Thursday, March 20, 2008

A Maundy set of Ramblings

Econs Test was a breeze, to my surprise, I was expecting in all honesty something a lot tougher given the amount of input the prof puts into his lectures. I guess the all nighter I pulled through was well worth it. Just a little aside, as I was handing up my paper, the prof walked past me and gave me a soft nudge with a cheeky little wink. Did not quite get the hint initially, but man, as I was packing up only did I realize that I was sitting next to a real hottie. I guess even she caught the Profs’ attention and is the just added motivation I needed to attend my 4pm econ lectures more regularly instead of attending the earlier one.

Anyway, with the long Easter break coming, it seems like everyone has a plan or another to get some well deserved fun out of the few days of rests before the finals. For myself, I didn’t have any plans and I only realized it fully when a friend of mine asked me on a trip to Seattle, something which I really wanted to do, especially given the company. However, its just the way things are, there’s got to be keeners like me in this world to make it go around, otherwise how would all the fun loving people get their fun in the first place.

Talking about keeners and slackers and what not, I remembered a point in time where we used to establish individuals to be such and such a person because he or she is just a loser, period. We do not even give much thought as to why the individual presents him or herself as such. Instead, labeling one does give the individual who coins the label a certain sense of superiority over the other – a top down comparison. So as it is easier not to think, and it makes one feel good about oneself when one resorts to labeling and stereotypes, people just go ahead about it without much thought and without realizing the farcicality and hubris involved in such actions.

If we think about it real hard. It’s just not keeners and losers we’re talking about. It is terms like terrorist, defeatist, patriots, democrats, republican, liberal, conservative. We have become enslaved to the dictatorship of terms and stereotypes, usually those tag lines are not even our own to begin with, but scraps we picked up from popular culture.

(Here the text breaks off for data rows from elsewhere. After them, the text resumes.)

(* ===== verification/Kube.v ===== *)
(** * Kubernetes objects and the client of the controllers

    The custom resources of [api/v1alpha1] the replica controller works on, the state and
    error monad its code is written in, and the API server as an interface: [KubeOps] lists
    the calls, [KubeLaws] what a call means.

    The controllers read through two readers. The cached one ([cached*]) answers from the
    informer cache and may be arbitrarily old, so nothing is assumed of its answers. The
    direct one ([read*]) answers from the API server. Between any two calls other writers
    (REST server, satellites, operators) may act; [others] says what they leave alone. A
    resource version stands for the object that carries it: a write guarded by the version
    of an object is a write that succeeds only while that object is the current one. *)

From S2P Require Import Prelude Api DrbdAlloc.
Import Alloc.

(** ** Objects

    The records carry the fields the controllers and the dispatcher read or write. *)

Record ResourceVolumeSpec := mkResourceVolumeSpec {
  rvs_VolumeNumber : Z;
  rvs_SeedFromGI : string;
}.

Record ResourceSpec := mkResourceSpec {
  rs_ResourceDefinitionName : string;
  rs_NodeName : string;
  rs_Props : gmap string string;
  rs_Flags : list string;
  rs_StoragePool : string;
  rs_Volumes : list ResourceVolumeSpec;
  rs_DRBDPort : option Z;
  rs_DRBDNodeID : option Z;
  rs_SkipInitialSync : option bool;
}.

Record ResourceVolumeStatus := mkResourceVolumeStatus {
  rvt_VolumeNumber : Z;
  rvt_DiskState : string;
  rvt_CurrentGI : string;
}.

Record ResourceStatus := mkResourceStatus {
  rst_InUse : bool;
  rst_DRBDNodeID : option Z;
  rst_DRBDPort : option Z;
  rst_DRBDMinor : option Z;
  rst_Volumes : list ResourceVolumeStatus;
  rst_PeerDRBDNodeIDs : list (option Z);  (* Connections[].PeerDRBDNodeID *)
}.

Record ResourceCR := mkResourceCR {
  rc_Name : string;
  rc_Deleting : bool;  (* DeletionTimestamp is set *)
  rc_Finalizers : list string;
  rc_Annotations : gmap string string;
  rc_Spec : ResourceSpec;
  rc_Status : ResourceStatus;
}.

Record ResourceDefinitionVolume := mkResourceDefinitionVolume {
  rdv_VolumeNumber : Z;
  rdv_SizeKib : Z;
  rdv_Props : gmap string string;
  rdv_Flags : list string;
  rdv_DRBDMinor : option Z;
}.

Record ResourceDefinitionCR := mkResourceDefinitionCR {
  rdc_Name : string;
  rdc_Props : gmap string string;
  rdc_LayerStack : list string;
  rdc_VolumeDefinitions : list ResourceDefinitionVolume;
  rdc_DRBDPort : option Z;
  rdc_Initialized : option bool;
  rdc_StatusDRBDMinor : option Z;
}.

Record PortRange := mkPortRange { pr_Min : Z; pr_Max : Z }.

Record NodeSpec := mkNodeSpec {
  ns_Props : gmap string string;
  ns_DRBDPortRange : option PortRange;
  ns_DRBDMinorRange : option PortRange;
}.

#[global] Instance ResourceVolumeSpec_eq_dec : EqDecision ResourceVolumeSpec.
Proof. solve_decision. Defined.
#[global] Instance ResourceSpec_eq_dec : EqDecision ResourceSpec.
Proof. solve_decision. Defined.
#[global] Instance ResourceVolumeStatus_eq_dec : EqDecision ResourceVolumeStatus.
Proof. solve_decision. Defined.
#[global] Instance ResourceStatus_eq_dec : EqDecision ResourceStatus.
Proof. solve_decision. Defined.
#[global] Instance ResourceCR_eq_dec : EqDecision ResourceCR.
Proof. solve_decision. Defined.
#[global] Instance ResourceDefinitionVolume_eq_dec : EqDecision ResourceDefinitionVolume.
Proof. solve_decision. Defined.
#[global] Instance ResourceDefinitionCR_eq_dec : EqDecision ResourceDefinitionCR.
Proof. solve_decision. Defined.

(** Field updates. *)
Definition with_spec (r : ResourceCR) (sp : ResourceSpec) : ResourceCR :=
  mkResourceCR (rc_Name r) (rc_Deleting r) (rc_Finalizers r) (rc_Annotations r) sp (rc_Status r).
Definition with_status (r : ResourceCR) (st : ResourceStatus) : ResourceCR :=
  mkResourceCR (rc_Name r) (rc_Deleting r) (rc_Finalizers r) (rc_Annotations r) (rc_Spec r) st.
Definition with_finalizers (r : ResourceCR) (fs : list string) : ResourceCR :=
  mkResourceCR (rc_Name r) (rc_Deleting r) fs (rc_Annotations r) (rc_Spec r) (rc_Status r).
Definition mark_deleting (r : ResourceCR) : ResourceCR :=
  mkResourceCR (rc_Name r) true (rc_Finalizers r) (rc_Annotations r) (rc_Spec r) (rc_Status r).

Definition with_identities (sp : ResourceSpec) (port nodeID : option Z) (skip : option bool) : ResourceSpec :=
  mkResourceSpec (rs_ResourceDefinitionName sp) (rs_NodeName sp) (rs_Props sp) (rs_Flags sp)
    (rs_StoragePool sp) (rs_Volumes sp) port nodeID skip.
Definition with_volumes (sp : ResourceSpec) (vols : list ResourceVolumeSpec) : ResourceSpec :=
  mkResourceSpec (rs_ResourceDefinitionName sp) (rs_NodeName sp) (rs_Props sp) (rs_Flags sp)
    (rs_StoragePool sp) vols (rs_DRBDPort sp) (rs_DRBDNodeID sp) (rs_SkipInitialSync sp).
Definition with_pool (sp : ResourceSpec) (flags : list string) (pool : string)
    (props : gmap string string) : ResourceSpec :=
  mkResourceSpec (rs_ResourceDefinitionName sp) (rs_NodeName sp) props flags pool (rs_Volumes sp)
    (rs_DRBDPort sp) (rs_DRBDNodeID sp) (rs_SkipInitialSync sp).
Definition with_status_ids (st : ResourceStatus) (nodeID port minor : option Z) : ResourceStatus :=
  mkResourceStatus (rst_InUse st) nodeID port minor (rst_Volumes st) (rst_PeerDRBDNodeIDs st).
Definition with_minor (vd : ResourceDefinitionVolume) (m : option Z) : ResourceDefinitionVolume :=
  mkResourceDefinitionVolume (rdv_VolumeNumber vd) (rdv_SizeKib vd) (rdv_Props vd) (rdv_Flags vd) m.
Definition with_rd_volumes (rd : ResourceDefinitionCR) (vols : list ResourceDefinitionVolume) :
    ResourceDefinitionCR :=
  mkResourceDefinitionCR (rdc_Name rd) (rdc_Props rd) (rdc_LayerStack rd) vols (rdc_DRBDPort rd) (rdc_Initialized rd) (rdc_StatusDRBDMinor rd).
Definition with_initialized (rd : ResourceDefinitionCR) : ResourceDefinitionCR :=
  mkResourceDefinitionCR (rdc_Name rd) (rdc_Props rd) (rdc_LayerStack rd) (rdc_VolumeDefinitions rd) (rdc_DRBDPort rd) (Some true)
    (rdc_StatusDRBDMinor rd).

(** ** The monad

    Code that calls the API server threads its state and returns a value or an error. [EStuck]
    marks a scan that ran out of fuel; the allocators never produce it. *)

Inductive kerr :=
| KNotFound
| KConflict
| KOther
| EAlloc (e : alloc_err)
| ERange (e : range_err)
| EStuck.

Definition IsNotFound (e : kerr) : bool := match e with KNotFound => true | _ => false end.
Definition IsConflict (e : kerr) : bool := match e with KConflict => true | _ => false end.

Definition K (S A : Type) : Type := S -> result kerr A * S.

#[global] Instance K_ret S : MRet (K S) := fun A a s => (Ok a, s).
#[global] Instance K_bind S : MBind (K S) := fun A B k m s =>
  match m s with
  | (Ok a, s') => k a s'
  | (Err e, s') => (Err e, s')
  end.
Definition throw {S A} (e : kerr) : K S A := fun s => (Err e, s).
Definition lift {S A} (r : result kerr A) : K S A := fun s => (r, s).
(** [r, err := m()], with both in hand. *)
Definition attempt {S A} (m : K S A) : K S (result kerr A) :=
  fun s => let '(r, s') := m s in (Ok r, s').
(** [if errors.IsNotFound(err) { return d, nil }; return err], and [k] on success. *)
Definition unlessGone {S A B} (m : K S A) (d : B) (k : A -> K S B) : K S B :=
  r ← attempt m;
  match r with
  | Ok a => k a
  | Err e => if IsNotFound e then mret d else throw e
  end.

(** [retry.RetryOnConflict]: run the body again while it reports a conflict, [steps] times at
    most in all; the last error is the answer. *)
Fixpoint RetryOnConflict {S A} (steps : nat) (m : K S A) : K S A :=
  match steps with
  | O => m
  | Datatypes.S n =>
      r ← attempt m;
      match r with
      | Ok a => mret a
      | Err e => if IsConflict e then RetryOnConflict n m else throw e
      end
  end.

(** [retry.DefaultRetry] makes five attempts: the first and four more. *)
Definition DefaultRetry : nat := 4.

(** ** The calls *)

Class KubeOps (S : Type) := {
  cachedResource : string -> K S ResourceCR;
  cachedResources : K S (list ResourceCR);
  cachedRD : string -> K S ResourceDefinitionCR;
  cachedNode : string -> K S NodeSpec;
  cachedConfig : K S (gmap string string);  (* ControllerConfig.Spec.ExtraProps *)
  cachedNodes : K S (list NodeSpec);
  storagePools : K S (list StoragePool);
  readResource : string -> K S ResourceCR;
  readResources : K S (list ResourceCR);
  readRD : string -> K S ResourceDefinitionCR;
  readRDs : K S (list ResourceDefinitionCR);
  (** Merge patches: the fields given, a nil pointer being a JSON null, which removes. *)
  patchSpecIdentities : string -> option Z -> option Z -> option bool -> K S unit;
  patchSkipInitialSync : string -> bool -> K S unit;
  patchStatusIdentities : string -> option Z -> option Z -> option Z -> K S unit;
  patchInitialized : string -> K S unit;
  (** Writes guarded by the version of the object read. *)
  patchVolumeMinors : ResourceDefinitionCR -> list ResourceDefinitionVolume -> K S unit;
  updateResource : ResourceCR -> ResourceCR -> K S unit;
  deleteResource : string -> K S unit;
}.

(** ** What the calls mean *)

(** The objects the API server holds, and the names of replicas that are or were in use. *)
Record kview := mkView {
  v_resources : gmap string ResourceCR;
  v_rds : gmap string ResourceDefinitionCR;
  v_born : gset string;
}.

A close friend of mine once quoted Shakespeare in his famous soliloquy, “The world is a stage, we are all actors.” I nodded in agreement, for I know by my life, I’ve been living by a plot, a plot that from which we enact from every single day of our lives, a plot that has long been written. It is written in our genes, it affixes our temperaments, it translates into our idiosyncrasies, and most of all it crafts the environment in which we live, which partially constructs the individuals we are. As such, aren’t we products of these interweaving plots? Stage Actors, who in a final brush with deception, are lead to belief that we are free to exercise our autonomy over ourselves and even others. So then who are we? When we are to commit an action, no doubt it is of our doing. But it’s motives, it’s dimensions, it’s every livid detail was and is made up of elements and intermediaries beyond our human determination, rather engineered by complex neural and cognitive networks imbued in us beyond the scope of our autonomy?

Upon this realization, we do we do with ourselves? Wouldn’t it be contrary to say people can change, because people are such and would not and are not capable of altering themselves. No, people can alter their belief systems, but they do so only because they possess the characteristics which enable them to do so. These characters they possess outside of their decision pattern, but it is something in them which enables them to do so. Similarly, when an individual curses and scorns at another for a transgression, another individual on the other hand reacts in nonchalance. We will then say that the latter possesses a good temperament, whereas the former well, it has to learn to be more understanding and tolerant. We tacitly recognize both possess differences in nature, but we pause from going any further, as that will compel us to recognize the failure of our control of our own self-determination. However, if we do venture and take that step into the unknown, we cease to talk of our natures as free, but natures which are determined.